Do More With Less
What if I told you that owning less clothing would end your nothing-to-wear syndrome? That’s the theory behind a capsule wardrobe — a small collection of largely seasonless, versatile basics. Having an extremely flexible wardrobe reduces the number of items you sift through each day, while also giving you more options.
Here’s how to make your own.
We love to hang on to pieces that have sentimental value or that were a bit of a splurge, but eliminating items you don’t wear can be a liberating, therapeutic process.
Sort your clothes into three categories:
- What you love and will keep
- Items to be discarded
- Clothing you can’t part with, but don’t wear
Put that third category in a separate closet and keep the pieces for one to three months. If you haven’t missed them after the season, it’s time to eliminate them.
What You Need
Your capsule can contain as few as 35 items (excluding workout clothes, undergarments, and pajamas), but don’t beat yourself up if that exact number doesn’t serve you. To get started, here’s a sample capsule wardrobe, which you can adjust according to your workplace and lifestyle:
- 2-3 work pants (fewer if you work in a creative office and wear jeans)
- 2-3 dresses
- 2-3 tanks
- 2 pairs of jeans (dark; white or a lighter color)
- 1-2 skirts
- 3 blouses (short-sleeved, long-sleeved, sleeveless — depending on climate, body, preference)
- 2-3 T-shirts
- 2-3 blazers
- 3-5 sweaters with variation in weight and warmth
- 5-10 pairs of shoes (include boots, sneakers, flats, heels, sandals)
- 3 jackets (winter, spring/fall, raincoat)
- 3 handbags (year-round, summer, evening)
- 2-3 scarves (one heavy, one light)
- 4-10 pieces of signature jewelry
Most capsule wardrobes will be rooted in neutral colors and classic pieces, but it’s nice to have a few standout pieces with creative details and edge. Those items can still operate as some of your signature staples, despite the fact that they aren’t neutral. Remember: Neutral is relative — for some it may mean stripes, while others will interpret it as black or tan.
Fill in the Blanks
What key pieces are missing from your collection? Refer back to the capsule wardrobe list and check off what you already own, noting condition and fit. If a piece is on its way out, add it to your upcoming list of items you want to target and replace. If it’s questionable because of fit, make a pile for items that need to be taken to the tailor — then actually commit to taking them to the tailor!

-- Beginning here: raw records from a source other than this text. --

(* ===== verification/HttpCore.v ===== *)
(** * HttpCore: parsing, routing, static files and post-processing

    Models [src/http/HttpCore.h], the protocol core the HTTP and the HTTPS
    server share.  Arguments of the model: the regular expression engine, the
    gzip codec ([Gzip.v] models it around zlib), the file system, the order
    in which an unordered map is iterated, and the rate limiter, through the
    interface [Limiter]. *)

From S2P Require Import Prelude Buffer HttpRequest HttpResponse Metrics RateLimiter Gzip.

(** [kMaxBodySize] (10 MB) and [kMaxRequestLine]. *)
Definition kMaxBodySize : Z := 10 * 1024 * 1024.
Definition kMaxRequestLine : Z := 8192.

Inductive ParseResult := Complete | Incomplete | Error.

#[export] Instance ParseResult_eq_dec : EqDecision ParseResult.
Proof. solve_decision. Defined.

(** ** Parsing a request *)

(** The loop over the header lines; a line that is no header is skipped. *)
Definition header_line (r : HttpRequest) (line : str) : HttpRequest :=
  if bool_decide (line = []) then r else (HttpRequest.parseHeader r line).2.

Definition parseHeader_lines (header : str) (pos : nat) (r : HttpRequest) : HttpRequest :=
  fold_lines header_line (S (length header)) header pos r.

Definition parseHeader (header : str) (r : HttpRequest) : bool * HttpRequest :=
  match find crlf header 0 with
  | None =>
      if (kMaxRequestLine <? zlen header)%Z then (false, r) else parseRequestLine r header
  | Some lineEnd =>
      let requestLine := substr header 0 lineEnd in
      if (kMaxRequestLine <? zlen requestLine)%Z then (false, r)
      else match parseRequestLine r requestLine with
           | (false, r1) => (false, r1)
           | (true, r1) => (true, parseHeader_lines header (lineEnd + 2) r1)
           end
  end.

Section Parsing.
Context (decompress : str → str).

Definition maybeDecompressRequestBody (r : HttpRequest) : HttpRequest :=
  if bool_decide (body r = []) then r
  else if negb (contains (#"gzip") (getHeader r (#"content-encoding"))) then r
  else let d := decompress (body r) in
       if bool_decide (d = []) then r else set_body r d.

(** [parseRequest(std::string&, HttpRequest&)]: the result, the request and
    the data left. *)
Definition parseRequest_string (data : str) (r : HttpRequest) : ParseResult * HttpRequest * str :=
  match find crlf2 data 0 with
  | None =>
      if (kMaxRequestLine <? zlen data)%Z then (Error, r, data) else (Incomplete, r, data)
  | Some headerEnd =>
      let headerLen := headerEnd + 4 in
      let header := substr data 0 headerEnd in
      match parseHeader header r with
      | (false, r1) => (Error, r1, data)
      | (true, r1) =>
          let contentLen := contentLength r1 in
          if (kMaxBodySize <? contentLen)%Z then (Error, r1, data)
          else
            let totalLen := headerLen + Z.to_nat contentLen in
            if length data <? totalLen then (Incomplete, r1, data)
            else
              let r2 := if (0 <? contentLen)%Z
                        then set_body r1 (substr data headerLen (Z.to_nat contentLen)) else r1 in
              (Complete, maybeDecompressRequestBody r2, drop totalLen data)
      end
  end.

(** [parseRequest(Buffer*, HttpRequest&)]: [memmem] on the readable bytes. *)
Definition parseRequest {B : Type} `{ByteQueue B} (buf : B) (r : HttpRequest)
    : ParseResult * HttpRequest * B :=
  let data := bq_contents buf in
  let len := bq_readable buf in
  match find0 crlf2 data with
  | None =>
      if (kMaxRequestLine <? Z.of_nat len)%Z then (Error, r, buf) else (Incomplete, r, buf)
  | Some headerEnd =>
      let headerLen := headerEnd + 4 in
      let header := take (headerLen - 4) data in
      match parseHeader header r with
      | (false, r1) => (Error, r1, buf)
      | (true, r1) =>
          let contentLen := contentLength r1 in
          if (kMaxBodySize <? contentLen)%Z then (Error, r1, buf)
          else
            let totalLen := headerLen + Z.to_nat contentLen in
            if len <? totalLen then (Incomplete, r1, buf)
            else
              let buf1 := bq_retrieve buf headerLen in
              let '(r2, buf2) :=
                if (0 <? contentLen)%Z
                then (set_body r1 (take (Z.to_nat contentLen) (bq_contents buf1)),
                      bq_retrieve buf1 (Z.to_nat contentLen))
                else (r1, buf1) in
              (Complete, maybeDecompressRequestBody r2, buf2)
      end
  end.
End Parsing.

(** ** Static files *)

(** The file system calls of [serveFile]: [realpath], [open(O_RDONLY)] with
    the descriptor it returns, and [fstat] with "is a regular file" and the
    size. *)
Record FileSystem := mkFS {
  realpath : str → option str;
  open_ : str → option Z;
  fstat : Z → option (bool * Z)
}.

(** [std::string::c_str()] as a C function reads it: up to the first NUL. *)
Fixpoint c_str (s : str) : str :=
  match s with
  | [] => []
  | c :: s' => if bool_decide (c = NUL) then [] else c :: c_str s'
  end.

(** [strtol(hex, &end, 16)] on two characters, and the test that it read
    both and that the value is a byte. *)
Definition hex_pair (c1 c2 : ascii) : option Z :=
  let s := skip_space [c1; c2] in
  let '(neg, ds) :=
    match s with
    | c :: s' => if bool_decide (c = "-"%char) then (true, s')
                 else if bool_decide (c = "+"%char) then (false, s') else (false, s)
    | [] => (false, s)
    end in
  match ds with
  | [] => None
  | _ =>
      match scan_digits 16 ds 0 with
      | (v, []) =>
          let val := if neg then (- v)%Z else v in
          if ((0 <=? val) && (val <=? 255))%Z then Some val else None
      | _ => None
      end
  end.

Fixpoint urlDecode (encoded : str) : str :=
  match encoded with
  | [] => []
  | c :: rest =>
      if bool_decide (c = "%"%char) then
        match rest with
        | c1 :: c2 :: rest' =>
            match hex_pair c1 c2 with
            | Some v => chr v :: urlDecode rest'
            | None => c :: urlDecode rest
            end
        | _ => c :: urlDecode rest
        end
      else c :: urlDecode rest
  end.

(** The file names [serveFile] refuses before touching the file system. *)
Definition bad_name (name : str) : bool :=
  match name with
  | [] => true
  | c :: _ =>
      contains (#"..") name || bool_decide (c = "/"%char) || bool_decide (c = "~"%char)
      || contains [ "\"%char ] name
  end.

Definition content_type_of (filename : str) : str :=
  if contains (#".html") filename then #"text/html; charset=utf-8"
  else if contains (#".css") filename then #"text/css"
  else if contains (#".js") filename then #"application/javascript"
  else if contains (#".json") filename then #"application/json"
  else if contains (#".png") filename then #"image/png"
  else if contains (#".jpg") filename || contains (#".jpeg") filename then #"image/jpeg"
  else #"application/octet-stream".

(** The response, and the descriptors [serveFile] opened and closed. *)
Inductive FdOp := Opened (fd : Z) | Closed (fd : Z).

Definition serveFile (fs : FileSystem) (resp : HttpResponse) (dir filename : str)
    : HttpResponse * list FdOp :=
  let decodedFilename := urlDecode filename in
  if bad_name decodedFilename then (badRequest (#"Invalid path"), [])
  else
    let filepath := dir ++ #"/" ++ decodedFilename in
    match realpath fs (c_str filepath), realpath fs (c_str dir) with
    | Some resolvedPath, Some resolvedDir =>
        if negb (bool_decide (find resolvedDir resolvedPath 0 = Some 0))
        then (badRequest (#"Invalid path"), [])
        else match open_ fs (c_str filepath) with
        | None => (notFound (#"Not Found"), [])
        | Some fd =>
            match fstat fs fd with
            | Some (true, st_size) =>
                if ((st_size <=? 0) || (kMaxBodySize <? st_size))%Z
                then (serverError (#"File too large"), [Opened fd; Closed fd])
                else (setFileBody (setContentType resp (content_type_of filename)) fd st_size, [Opened fd])
            | _ => (notFound (#"Not Found"), [Opened fd; Closed fd])
            end
        end
    | _, _ => (notFound (#"Not Found"), [])
    end.

(** ** Registration and dispatch *)

Section Core.
Context {R L A : Type} `{Limiter L} (new_limiter : Z → L).
(** [std::regex]'s constructor, [None] being [regex_error], and
    [std::regex_match]; the codec; the file system; an iteration order. *)
Context (regex_compile : str → option R) (regex_match : R → str → bool).
Context (compress : str → str) (fs : FileSystem).
Context (order : gmap str str → list (str * str)).
(** The text [Metrics::toPrometheus] gives. *)
Context (prometheus : Metrics → str).

(** What handlers share and change: the metrics singleton, the rate limiters
    their closures point to, the clock, the descriptors handed out, and the
    application's own state. *)
Record World := mkWorld {
  clock : Z;
  metrics : Metrics;
  limiters : list L;
  fd_log : list FdOp;
  app_state : A
}.

Definition HttpHandler : Type := HttpRequest → HttpResponse → World → HttpResponse * World.

Record Route := mkRoute {
  rt_method : HttpMethod;
  rt_pattern : str;
  rt_handler : HttpHandler;
  rt_regex : R
}.

Record HttpCore := mkCore {
  exactRoutes_ : gmap str (gmap Z HttpHandler);
  routes_ : list Route;
  middlewares_ : list HttpHandler;
  staticDirs_ : gmap str str;
  gzipEnabled_ : bool;
  gzipMinSize_ : Z
}.

Definition HttpCore_new : HttpCore := mkCore ∅ [] [] ∅ false 1024.

(** [static_cast<int>(method)]. *)
Definition method_int (m : HttpMethod) : Z :=
  match m with GET => 0 | POST => 1 | PUT => 2 | DELETE => 3 | HEAD => 4 | UNKNOWN => 5 end.

Definition methodToString (m : HttpMethod) : str :=
  match m with
  | GET => #"get" | POST => #"post" | PUT => #"put" | DELETE => #"delete" | HEAD => #"head"
  | UNKNOWN => #"unknown"
  end.

Definition metachar (c : ascii) : bool :=
  bool_decide (c ∈ [ "("; ")"; "["; "]"; "{"; "}"; "."; "*"; "+"; "?"; "|"; "^"; "$" ]%char).

Definition isExactPath (path : str) : bool := forallb (λ c, negb (metachar c)) path.

(** [None]: the pattern is not a regular expression, [std::regex] throws. *)
Definition addRoute (c : HttpCore) (m : HttpMethod) (path : str) (h : HttpHandler) : option HttpCore :=
  if isExactPath path then
    Some (mkCore (<[path := <[method_int m := h]> (default ∅ (exactRoutes_ c !! path))]> (exactRoutes_ c))
            (routes_ c) (middlewares_ c) (staticDirs_ c) (gzipEnabled_ c) (gzipMinSize_ c))
  else
    match regex_compile path with
    | None => None
    | Some re =>
        Some (mkCore (exactRoutes_ c) (routes_ c ++ [mkRoute m path h re]) (middlewares_ c)
                (staticDirs_ c) (gzipEnabled_ c) (gzipMinSize_ c))
    end.

Definition use (c : HttpCore) (middleware : HttpHandler) : HttpCore :=
  mkCore (exactRoutes_ c) (routes_ c) (middlewares_ c ++ [middleware]) (staticDirs_ c)
    (gzipEnabled_ c) (gzipMinSize_ c).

There’s no room for impulse purchases in capsule wardrobes, so make sure each piece is deliberate and cohesive. Creating a budget is key. I find an annual budget to be more effective than a monthly allowance, as it’s efficient and practical to buy at certain times of the year.
Sticking to your list when you’re in stores or browsing online is essential. It’s easy to get derailed — so if something isn’t on your list, bookmark it or take a photo of it, and consider it for a while before making the purchase.
Once you’ve purged and made some strategic purchases, it’s time to take a fresh look at your new, curated collection. Avoid the need to create “outfits,” as everything should more or less work together. Instead, examine the collection as an active flow and practice moving the pieces around like a flexible puzzle. You will likely identify some still-missing items, which is to be expected. Move those to the top of your ongoing wish list and keep an eye out for those pieces when sifting through sales or browsing online.
It is very possible that some items remaining in your closet simply won’t be part of the capsule, but will stay in your wardrobe nonetheless. We all have one-off items that are worn infrequently for very specific occasions. Keep those in a separate section of your closet or pushed to the back, so you can display your capsule items in easy-to-access locations.
Anna Akbari, Ph.D. is a sociologist, entrepreneur, and the "thinking person's stylist." She is the founder of Sociology of Style, which takes an intelligent look at image and culture-related issues and offers holistic image consulting and life coaching services. Find out more and follow her on Twitter.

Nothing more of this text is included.